FWIW, I've been looking into this in Buck2/Bazel land, and my understanding is that most large orgs just use some kind of terminating auth proxy that the underlying connection/flow/build artifacts can be correlated back to. So you know this cache artifact was first inserted by build B, done by user X, who authenticated with their key K, etc etc.

2 comments

Exactly — just like Git, everything is ultimately identified with a key which can tie back to a stable identity thru OIDC or similar mechanisms. At least that’s how we did it.
Nix only caches at the package level, doesn't it?
Nix is different, yeah, and it won’t wire together a build cache for you. Nix is great for many things of course, it’s just not a replacement for sccache per se

Nix + sccache would probably be pretty great for preserving paths and environment, which is really healthy for build caching in general.

Properly handling cargo and bazel builds in nix is very much not a solved problem, and Nix's resistance to allowing ccache into the sandbox for purity reasons definitely exacerbates the problem.
sccache should not be allowed in the sandbox, at least not just bolted on; realistically such cases are probably better handled in the long run by Recursive Nix, so that you can build new derivations inside of existing ones, and the results are cached in the same (outer) store. This means there won't be duplicate caches; /nix/store and where-ever sccache puts results.

Cargo is a good example. For a number of (practical) reasons, cargo -> nix translators are a lot of effort and often have bugs, so for "simplicity" all upstream crates just compile every crate dependency every time. That means if two crates use the same dependency, it gets compiled twice. It's important to understand this is no worse than the way Cargo works already for most people. Cargo does not have a content address storage model, unfortunately. But it's pretty annoying for Nix users and costs a lot.

In theory, we could wrap rustc with a recursive-nix enabled wrapper so that rlib's etc each get a granular derivation and then get put into the host store. So assuming a crate gets built with the same flags, between two "outer" expressions, they'll get to share the work and it will go into the store. A working example of this for C++ code is nix-ccache, but a fully robust implementation is a bit of work.[1]

Recursive Nix is still experimental but there is some use of it (privately and publicly) that I know of for these purposes.

[1] https://github.com/edolstra/nix-ccache

It sounds like you’re really experienced with Nix or perhaps a contributor. We’re new to Nix at Elide (makers of Buildless) but we’d love to collaborate :)

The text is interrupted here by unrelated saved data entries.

(* ===== verification/Threads.v ===== *)
(** * The client with thread support

    The build with [_ENABLE_THREAD_SUPPORT_]: the mutexes of
    [platform/linux/pthread/threads_pthread_wrapper.c], the locked parts of
    [src/aws_iot_mqtt_client.c] and [src/aws_iot_mqtt_client_common_internal.c], and the
    operations that compete for the client. The functions that differ from those of the
    build without threads carry the suffix [_mt]; their pointers are not null.

    A thread is a program whose instructions are the accesses to what threads share;
    what the network answers is an argument of the program. The threads of a client run
    interleaved, an instruction at a time.

    The theorems are about threads that each publish, subscribe or yield once on an idle
    client, while no message arrives and the connection stays: whatever the schedule, the
    accesses of the calls to the buffers and the network are not mixed, there is no
    deadlock, and the client ends idle when the threads block on the mutexes. The examples
    at the end are schedules that break this for what the theorems exclude: mutexes that
    do not block, two unsubscribes, and messages. *)
From stdpp Require Import functions relations well_founded.
From S2P Require Import Prelude Types Client.

(** ** Programs *)

(** The mutexes of the client. *)
Inductive mutex := state_change_mutex | tls_read_mutex | tls_write_mutex.
#[export] Instance mutex_eq_dec : EqDecision mutex.
Proof. solve_decision. Defined.

(** The instructions: calls of the pthread library, whose result is passed on, accesses to
    the client state and to [isBlockOnThreadLockEnabled], and one access to the buffers or
    the network connection of the client. *)
Inductive prog (A : Type) : Type :=
  | Return (a : A)
  | PthreadInit (m : mutex) (k : Z -> prog A)
  | PthreadLock (m : mutex) (k : Z -> prog A)
  | PthreadTrylock (m : mutex) (k : Z -> prog A)
  | PthreadUnlock (m : mutex) (k : Z -> prog A)
  | PthreadDestroy (m : mutex) (k : Z -> prog A)
  | ReadState (k : ClientState -> prog A)
  | WriteState (st : ClientState) (k : prog A)
  | ReadBlocking (k : bool -> prog A)
  | WriteBlocking (b : bool) (k : prog A)
  | Use (k : prog A).
Arguments Return {A} a.
Arguments PthreadInit {A} m k.
Arguments PthreadLock {A} m k.
Arguments PthreadTrylock {A} m k.
Arguments PthreadUnlock {A} m k.
Arguments PthreadDestroy {A} m k.
Arguments ReadState {A} k.
Arguments WriteState {A} st k.
Arguments ReadBlocking {A} k.
Arguments WriteBlocking {A} b k.
Arguments Use {A} k.

#[export] Instance prog_ret : MRet prog := @Return.
Fixpoint prog_bind_go {A B} (f : A -> prog B) (p : prog A) : prog B :=
  match p with
  | Return a => f a
  | PthreadInit m k => PthreadInit m (fun z => prog_bind_go f (k z))
  | PthreadLock m k => PthreadLock m (fun z => prog_bind_go f (k z))
  | PthreadTrylock m k => PthreadTrylock m (fun z => prog_bind_go f (k z))
  | PthreadUnlock m k => PthreadUnlock m (fun z => prog_bind_go f (k z))
  | PthreadDestroy m k => PthreadDestroy m (fun z => prog_bind_go f (k z))
  | ReadState k => ReadState (fun st => prog_bind_go f (k st))
  | WriteState st k => WriteState st (prog_bind_go f k)
  | ReadBlocking k => ReadBlocking (fun b => prog_bind_go f (k b))
  | WriteBlocking b k => WriteBlocking b (prog_bind_go f k)
  | Use k => Use (prog_bind_go f k)
  end.
#[export] Instance prog_bind : MBind prog := @prog_bind_go.

(** [n] accesses to the buffers and the network. *)
Fixpoint uses (n : nat) : prog unit :=
  match n with O => mret tt | S n' => Use (uses n') end.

I just tried it for the first time the other day and although I’m not ready to move to it yet, I can already see the brilliance.

As a user (and occasional recompiler) of the tensorflow derivation in NixOS, I'd love to see Nix able to somehow do a poetry2nix style transformation on bazel dependencies so they would be properly cached in individual store paths.
It can cache at the level of any set of files, technically speaking (a single file, directory of files, and so on); so you could even use it as a Makefile replacement or something for example. But most people don't do that; the ecosystem is broadly much more coarse-grained and designed around "packages", yes.

I wasn't really referring to the coarseness though; just that a lot of Nix projects provide build caches to speed things up for contributors. It's not just something for internal teams. And it really does help.